Öræfajökull seems determined to unseat Katla and Bárðarbunga as the most terrifying glacier to threaten travelers. The Icelandic Meteorological Office has warned that the retreating of one of its outlet glaciers, Svínafellsjökull, has created fractures in Svínafell mountain, threatening catastrophic mountain collapse. At the same time the volcano which lies hidden beneath the ice cap at the peak of Öræfajökull continues to tremble.  

Seismic unrest in Öræfajökull, one of the most powerful volcanoes in Europe, has been growing since the start of 2018. An Ucertainty Phase, declared by the Icelandic Civili Protection Agency is still in effect for the volcano. An uncertainty phase declared earlier this spring by the Icelandic Civil Protection Agency is still in effect.

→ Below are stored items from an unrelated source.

(** ApproveDeployment on every branch. A deployment that does not exist
    or does not await approval is refused and nothing changes. Otherwise the
    approval succeeds: the deployment is admitted at once, or it stays queued
    and its scope has a blocker. *)
Theorem approve_deployment s id by_ :
  queue_inv s →
  match db_deployments s !! id with
  | None => ApproveDeployment id by_ s = (Err ErrNoRows, s)
  | Some d =>
      if String.eqb (d_Status d) "pending_approval" then
        ∃ d' s', ApproveDeployment id by_ s = (Ok d', s') ∧ queue_inv s' ∧
          db_deployments s' !! id = Some d' ∧
          (∃ row, db_approvals s' = db_approvals s ++ [row] ∧ ap_DeploymentID row = id) ∧
          (d_Status d' = "pending" ∨
           d_Status d' = "queued" ∧ ∃ sc b, scope_of s' id = Some sc ∧
             scope_of s' b = Some sc ∧ blocking s' b = true)
      else ApproveDeployment id by_ s = (Err ErrDeploymentApprovalConflict, s)
  end.
Proof.
  intros Hinv. destruct (db_deployments s !! id) as [d|] eqn:Hd;
    [|unfold ApproveDeployment, WithDeploymentTx, GetDeployment; by rewrite Hd].
  destruct (String.eqb_spec (d_Status d) "pending_approval") as [Hst|Hst].
  2: { eapply WithDeploymentTx_fails; [done|]. unfold mbind, tx_bind, LockDeploymentApproval, read.
       cbn. rewrite Hd. apply String.eqb_neq in Hst. rewrite Hst. cbn.
       unfold GetDeployment. cbn. by rewrite Hd. }
  set (s0 := set_pending_audit [] s).
  set (d0 := d_set_Status "queued" d).
  set (row := mkApproval (Z.of_nat (length (db_approvals s)) + 1) id (ap_by by_) (db_now s)
    (ap_user by_) (ap_role by_)).
  set (sa := set_approvals (db_approvals s ++ [row]) s0).
  assert (Hcreate : CreateApproval id (ap_by by_) (ap_user by_) (ap_role by_) s0 = Ok (row, sa)) by done.
  set (s1 := set_deployments (<[id := d0]> (db_deployments sa)) sa).
  assert (Happ : ApproveDeploymentStatus id sa = Ok (1, s1)).
  { unfold ApproveDeploymentStatus, update_deployment, update_pk. cbn. by rewrite Hd, Hst. }
  assert (Hinv1 : queue_inv s1).
  { apply (shrinks_keeps sa); [by apply (shrinks_approve id sa 1)|].
    by apply (shrinks_keeps s), Hinv; apply same_shrinks. }
  destruct (advanceEnvironmentQueue_spec s1 (d_EnvironmentID d) (proj1 Hinv1))
    as (s2 & Hs2 & Hst2 & Hq2).
  assert (Hinv2 : queue_inv s2) by by eapply env_steps_inv.
  assert (Hrow1 : db_deployments s1 !! id = Some d0) by apply lookup_insert_eq.
  assert (Hrow2 : ∃ d2, db_deployments s2 !! id = Some d2 ∧ (d2 = d0 ∨ d_Status d2 = "pending")).
  { destruct (env_steps_row _ _ _ id Hst2) as [Heq|(dx & _ & _ & Heq)]; rewrite Heq; [|eauto].
    rewrite Hrow1. eauto. }
  destruct Hrow2 as (d2 & Hd2 & Hcase).
  assert (Hcommit : ApproveDeployment id by_ s = (Ok d2, committed s2)).
  { unfold ApproveDeployment, WithDeploymentTx.
    unfold GetDeployment at 1. rewrite Hd. apply withQueueTx_ok. fold s0.
    assert (Hd0 : db_deployments s0 !! id = Some d) by done.
    unfold mbind, tx_bind, mret, tx_ret, LockDeploymentApproval, LockDeploymentEnvironment, read.
    rewrite Hd0, Hst. cbn beta iota. change (if _ =? 0 then _ else _) with (λ s, Ok (tt, s) : result (unit * DB)).
    cbn beta iota. unfold GetDeployment. rewrite Hd0, Hcreate, Happ. cbn. rewrite Hs2.
    rewrite (wf_key _ (proj1 Hinv) _ _ Hd), Hd2. by rewrite stable_noop. }
  exists d2, (committed s2). split; [done|].
  split; [by apply (shrinks_keeps s2), Hinv2; apply same_shrinks, committed_same|].
  split; [done|].
  split; [exists row; split; [|done]; 
    change (db_approvals s2 = db_approvals s ++ [row]);
    by destruct (env_steps_other _ _ _ Hst2) as (_ & _ & ->)|].
  destruct Hcase as [->|]; [right|by left]. split; [done|].
  assert (Hwf2 : is_Some (scope_of s2 id)).
  { destruct (wf_release _ (proj1 Hinv2) _ _ Hd2) as [rel Hrel].
    unfold scope_of, deployment_scope. rewrite Hd2. cbn. cbn in Hrel. by rewrite Hrel. }
  destruct Hwf2 as [[p e] Hsc].
  assert (e = d_EnvironmentID d) as ->.
  { apply scope_of_lookup in Hsc as (dx & rel & Hdx & _ & [= _ ->]). by simplify_eq. }
  destruct (Hq2 p) as [Hout|[(b & o & Hb & Hbl & _)|(_ & _ & Hnq)]].
  - specialize (Hout id d0 Hsc Hd2). done.
  - exists (p, d_EnvironmentID d), b. done.
  - specialize (Hnq id Hsc). unfold waiting_in_queue in Hnq. by rewrite Hd2 in Hnq.
Qed.
End progress.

Read more: Magma movements in Öræfajökull volcano a clear sign of growing activity

A deadly volcano dormant for 250 years
After lying dormant for nearly more than 250 years the volcano suddenly began showing signs of growing activity in the fall of 2016. Since then the seismic activity has been picking up. The seismic monitoring system of the Icelandic Meteorological Office has picked up fourteen significant tremors in the the volcano during March. This makes March the most active month for the volcano since systematic measurements began in 1976. 

öræfajökull location

The location of Öræfajökull The southernmost peak in Vatnajökull glacier. Photo/Google Maps

Páll Einarsson, a geophysicist with the IMO, told the local newspaper Morgunblaðið in April that the tremors have been relatively minor, but they point to signifcant activity in the volcano, and are most likely caused by magma movements. The relatively small tremors are also notable because the volcano has historically been very quiet. They are a clear sign something unusual is going on.

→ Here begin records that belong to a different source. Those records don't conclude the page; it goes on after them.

Definition sample_project : Project := mkProject 1 "app" (Some 1).
Definition gated_release : Release := mkRelease 4 1 "1.0.0" "[]" 0 "release".

Lemma gate_decision_witness :
  ∃ st, Evaluate (H:=sample_format) sample_project gated_release 8 sample_lifecycle = Ok (st, sample_lifecycle) ∧
    (Deployable st = true ↔ succeeded_in sample_lifecycle 4 7).
Proof.
  destruct (gate_decision (H:=sample_format) sample_lifecycle sample_project gated_release 8 1
    (mkLifecycle 1 "default" None 0)) as (st & Hst & Hcase); [reflexivity..|vm_compute; discriminate|].
  destruct Hcase as (prev & Hprev & Hiff & _). vm_compute in Hprev.
  exists st. split; [exact Hst|]. injection Hprev as <-. exact Hiff.
Defined.

Lemma check_and_approval_agrees_witness :
  match CheckAndApproval (H:=sample_format) sample_project gated_release 7 sample_lifecycle with
  | Ok (blocked, reason, approval, s') =>
      Check_ (H:=sample_format) sample_project gated_release 7 sample_lifecycle
      = Ok ((blocked, reason), sample_lifecycle)
  | Err e => False
  end.
Proof.
  assert (H := check_and_approval_agrees (H:=sample_format) sample_lifecycle sample_project gated_release 7).
  assert (Hk : ∀ id lc, db_lifecycles sample_lifecycle !! id = Some lc → lc_ID lc = id).
  { intros id lc. change (db_lifecycles sample_lifecycle) with
      ({[1 := mkLifecycle 1 "default" None 0]} : gmap Z Lifecycle).
    intros [<- <-]%lookup_singleton_Some. reflexivity. }
  specialize (H Hk). vm_compute in H. vm_compute. apply H.
Defined.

"The tremors in Öræfajökull and the caldera of the volcano have always been relatively small, so there is very good reason to keep a close eye on the development."

A replay of the Eyjafjallajökull eruption?
Páll stressed that this did not mean an eruption was imminent. Volcanos move very slowly, he pointed out, and it can take years, even decades, for a volcano to work itself up into an eruption. He pointed out that the behavior of Öræfajökull now is similar to activity in Eyjafjallajökull volcano in 1998. Twelve years later (in 2010) Eyjafjallajökull finally erupted. This means we might have to wait for a decade for an eruption in Öræfajökull.

Read more: Seven years ago today: Eruption in Eyjafjallajökull, the volcano with the un-pronouncable name

In the meantime people traveling in the foothills of Öræfajökull (the region between Skaftafell visitor center in Vatnajökull National Park and Jökulsárlón glacial lagoon) are asked to familiarize themselves with the evacuation plan for the region.